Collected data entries

---+---

(* ===== verification/MessageFacts.v ===== *)
(** * MessageFacts: what the message service guarantees

    Sending, editing, deleting, pinning, reacting and acknowledging have the
    effects on the message store that their names say, on every branch; what
    each of them checks before, and what it does not; the listings return
    exactly the live messages of the channel in clustering order. *)
From S2P Require Import Prelude Realtime Store Queries Authz Wp AuthzFacts Scylla Mentions Message Wpm.

(** ** Rules for the shared helpers *)

(** Only tables the relation [R] speaks of change; the bus does not. *)
Definition touches (R : relation Cass) : relation World := λ w w',
  w'.(db) = w.(db) ∧ w'.(bus) = w.(bus) ∧ R w.(cass) w'.(cass).
#[global] Instance touches_preorder R `{!PreOrder R} : PreOrder (touches R).
Proof.
  unfold touches. split; [intros x; split_and!; [done..|reflexivity]|].
  intros x y z (H1 & H2 & H3) (H4 & H5 & H6). split_and!; [congruence..|by etrans].
Qed.

(** The messages, their reactions and their history stay. *)
Definition same_messages (c c' : Cass) : Prop :=
  messages c' = messages c ∧ message_reactions c' = message_reactions c ∧
  message_edit_history c' = message_edit_history c.
#[global] Instance same_messages_preorder : PreOrder same_messages.
Proof.
  unfold same_messages. split; [intros x; by split_and!|].
  intros x y z (?&?&?) (?&?&?). split_and!; congruence.
Qed.

(** What a published message event says, and who receives it: in a guild the
    subject of the channel, exactly once (when there is a connection at all),
    in a DM only members of it. *)
Definition delivered `{!UuidText} (lpb : bool) (d : Db) (guildID channelID : string)
    (payload : TextChannelEvent) (l : bus_t) : Prop :=
  if string_eqb guildID ""
  then ∀ s e, (s, e) ∈ l → e = EvText payload ∧
         ∃ ch u, uuid_parse channelID = Some ch ∧ dm_member d ch u ∧
                 s = DmMessage (uuid_print u) channelID
  else l = if lpb then [(GuildChannelMessage guildID channelID, EvText payload)] else [].

Section Helpers.
Context `{Env} `{!UuidText} `{!CqlTypes}.
Implicit Types (c : Cass) (b : bus_t) (d : Db).

Lemma steps_touches_exec R `{!PreOrder R} ids ok f :
  (∀ c, R c (f c)) → steps (touches R) (Scylla.exec ids ok f).
Proof.
  intros Hf. apply steps_external; [apply _|intros; by split_and!|].
  intros w a x E. destruct (_ && ok); simplify_eq. by split_and!.
Qed.
Lemma steps_touches_select {A} R `{!PreOrder R} ids ok (f : Cass → error + A) :
  steps (touches R) (Scylla.select ids ok f).
Proof.
  apply steps_external; [apply _|intros; by split_and!|].
  intros w a x E. destruct (_ && ok); [|done]. destruct (f _); simplify_eq. by split_and!.
Qed.
Lemma steps_touches_silent {A} R `{!PreOrder R} (m : GoM World A) :
  steps silent m → steps (touches R) m.
Proof. intros Hm w. destruct (Hm w) as (?&E&?&?). split_and!; [done..|]. by rewrite E. Qed.
Lemma steps_touches_RandomUUID R `{!PreOrder R} : steps (touches R) RandomUUID.
Proof. intros w. by split_and!. Qed.
Lemma wpm_touches {A} R d (m : GoM World A) (Q : outcome A → Cass → bus_t → Prop) c b :
  steps (touches R) m → (∀ o c', R c c' → Q o c' b) → wpm d m Q c b.
Proof.
  intros Hm HQ w <- <- <-. destruct (Hm w) as (E & E' & HR). split; [done|]. rewrite E'. by apply HQ.
Qed.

---+---

== Exercise objective ==
Scan the entries above and return each line that holds "relation".

== Solution for this problem ==
(** Only tables the relation [R] speaks of change; the bus does not. *)
Definition touches (R : relation Cass) : relation World := λ w w',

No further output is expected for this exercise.